Suffice it to say that in the journey from a simple idea to a functioning industrial biotechnology based pharmaceutical manufacturing process, I learned a lot. This could be a very long story because I have become so familiar with all the details of duckweed growth optimization, recombinant protein production, the FDA, pharmaceutical development criteria, and physical laws governing air flow, minimal structural design, heat removal, CAD, Computational fluid dynamics, and light source optimization.

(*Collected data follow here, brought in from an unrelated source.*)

(** * combination-guess: the two ESP32 nodes of the guessing game

    A shallow embedding of the four firmware sources of the repository:

    - [Manager]        : esp32-guessing-game-manager/src/main.cpp
    - [ManagerPart000] : src/unnamed/part_000 (the other game-manager sketch)
    - [Remote]         : esp32-guessing-game-remote/src/main.cpp
    - [RemotePart001]  : src/unnamed/part_001 (the other remote sketch)

    Globals of a sketch become the fields of a record, every C++ function an
    action of a small state / output / failure monad.  What the hardware
    supplies (the millisecond clock, the level of a pin, the status of a
    transmission, the raw draws of the pseudo-random source) is an argument
    of the action that consumes it; what the firmware does to the outside
    (radio transmissions, serial log, delays, LED writes) is appended to an
    output trace.  An access outside an array stops the action with
    [OutOfBounds]. *)

From Stdlib Require Import ZArith List Bool String Lia.
Import ListNotations.
Open Scope Z_scope.

(** ** Machine integers *)

(** [uint8_t] and [uint32_t] arithmetic wraps around. *)
Definition wrap8 (z : Z) : Z := z mod 256.
Definition wrap32 (z : Z) : Z := z mod 4294967296.

Definition HIGH : bool := true.
Definition LOW : bool := false.

(** ** Outside world *)

(** What a sketch does to its environment, in program order. *)
Inductive Effect : Type :=
| esp_now_send (byte : Z)
| Serial_print (text : string)
| Serial_print_num (n : Z)
| delay (ms : Z)
| digitalWrite (pin : Z) (level : bool)
| analogWrite (pin : Z).
Arguments Serial_print text%_string.

(** Modelled from the spec: Arduino's [random(min, max)] is not part of the
    repository; the spec describes it as a draw from the integers
    [min .. max-1].  [raw] is the value the pseudo-random source yields for
    this call. *)
Definition random (howsmall howbig raw : Z) : Z :=
  if howbig <=? howsmall then howsmall
  else raw mod (howbig - howsmall) + howsmall.

(** ** Results and the sketch monad *)

(** Why an action does not return: an array was indexed outside its bounds
    (undefined behaviour in C++), or a [while] loop was cut off. *)
Inductive Fault : Type :=
| OutOfBounds (index : Z)
| OutOfFuel.

Inductive Result (A : Type) : Type :=
| Ok (a : A)
| Fail (f : Fault).
Arguments Ok {A} a.
Arguments Fail {A} f.

(** An action over globals [G]: value, next globals and output, or the
    fault that stopped it. *)
Definition M (G A : Type) : Type := G -> Result (A * G * list Effect).

Definition ret {G A} (a : A) : M G A := fun g => Ok (a, g, []).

All of these played a part in our success and being an expert in one of these fields would have actually been counter productive for succeeding at the rest and integrating it all into a working system. Considered "upstream" research and development; designing and implementing a process to manufacture pharmaceuticals with the duckweed platform, involved a great deal of details that forced me to pull from virtually all my experience in science in engineering, not to mention every day life, observing wave action at the beach, and designing remote control aircraft.

As with the robotic tissue culture system, the end result was a process completely unique that used existing concepts in completely new ways. The disposable production vessels, the carefully designed and lightweight production racks, the biological air supply system, and the means to separate the very sticky "non-Newtonian-like" plant biomass from the liquid media all required new approaches to combining and implementing tangenial technologies.

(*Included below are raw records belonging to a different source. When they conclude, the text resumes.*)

(** * rescuestream-api: stream-key authentication and stream lifecycle

    A shallow embedding of the Go services, repositories and HTTP handlers
    that decide whether a stream key may publish, that track streams through
    the MediaMTX webhooks, and that revoke keys; and of the code around
    them that issues and lists stream keys, lists streams, deletes
    broadcasters and verifies the signature of API requests.

    The PostgreSQL store is modelled by its tables (lists of rows, in
    insertion order) together with the constraints declared in the first
    migration: primary keys, the UNIQUE constraint on [key_value], the
    foreign keys with ON DELETE CASCADE, the VARCHAR widths and the partial
    unique index [idx_streams_one_active_per_key].  The store is taken to be
    available: a statement either applies or is rejected by a constraint.
    Clocks and UUID generation are inputs of the operations that use them. *)

From Stdlib Require Import List String Ascii ZArith Bool Arith Lia Permutation Sorted
  DecimalString DecimalPos.
Import ListNotations.

Open Scope string_scope.
Open Scope nat_scope.
Open Scope list_scope.

(* ================================================================== *)
(** * internal/domain *)
(* ================================================================== *)

(** [uuid.UUID]; [uuid.Nil] is the all-zero identifier. *)
Definition UUID : Type := nat.

Definition uuid_Nil : UUID := 0.

(** [uuid.New()]: a random (version 4) identifier drawn from [entropy];
    the version bits make it different from [uuid.Nil]. *)
Definition uuid_New (entropy : nat) : UUID := S entropy.

(** [time.Time] and TIMESTAMPTZ: an instant on a linear clock. *)
Definition Time : Type := Z.

(** [t.After(u)] *)
Definition After (t u : Time) : bool := (u <? t)%Z.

These novel combinations have resulted in a number of patents as did the approaches used with the automated tissue culture system. In the end, I had an economical process of complete novelty that the FDA actually likes and may one day produce cheaply and unerringly the medicine you may one day take to enhance the quality of your collective lives. I hope so.

So, what I thought was a simple science project as a young kid turned out to be a preface for some of the greatest efforts in my life. Looking back, I was unknowingly creating the groundwork for a monumental effort that I could never have imagined.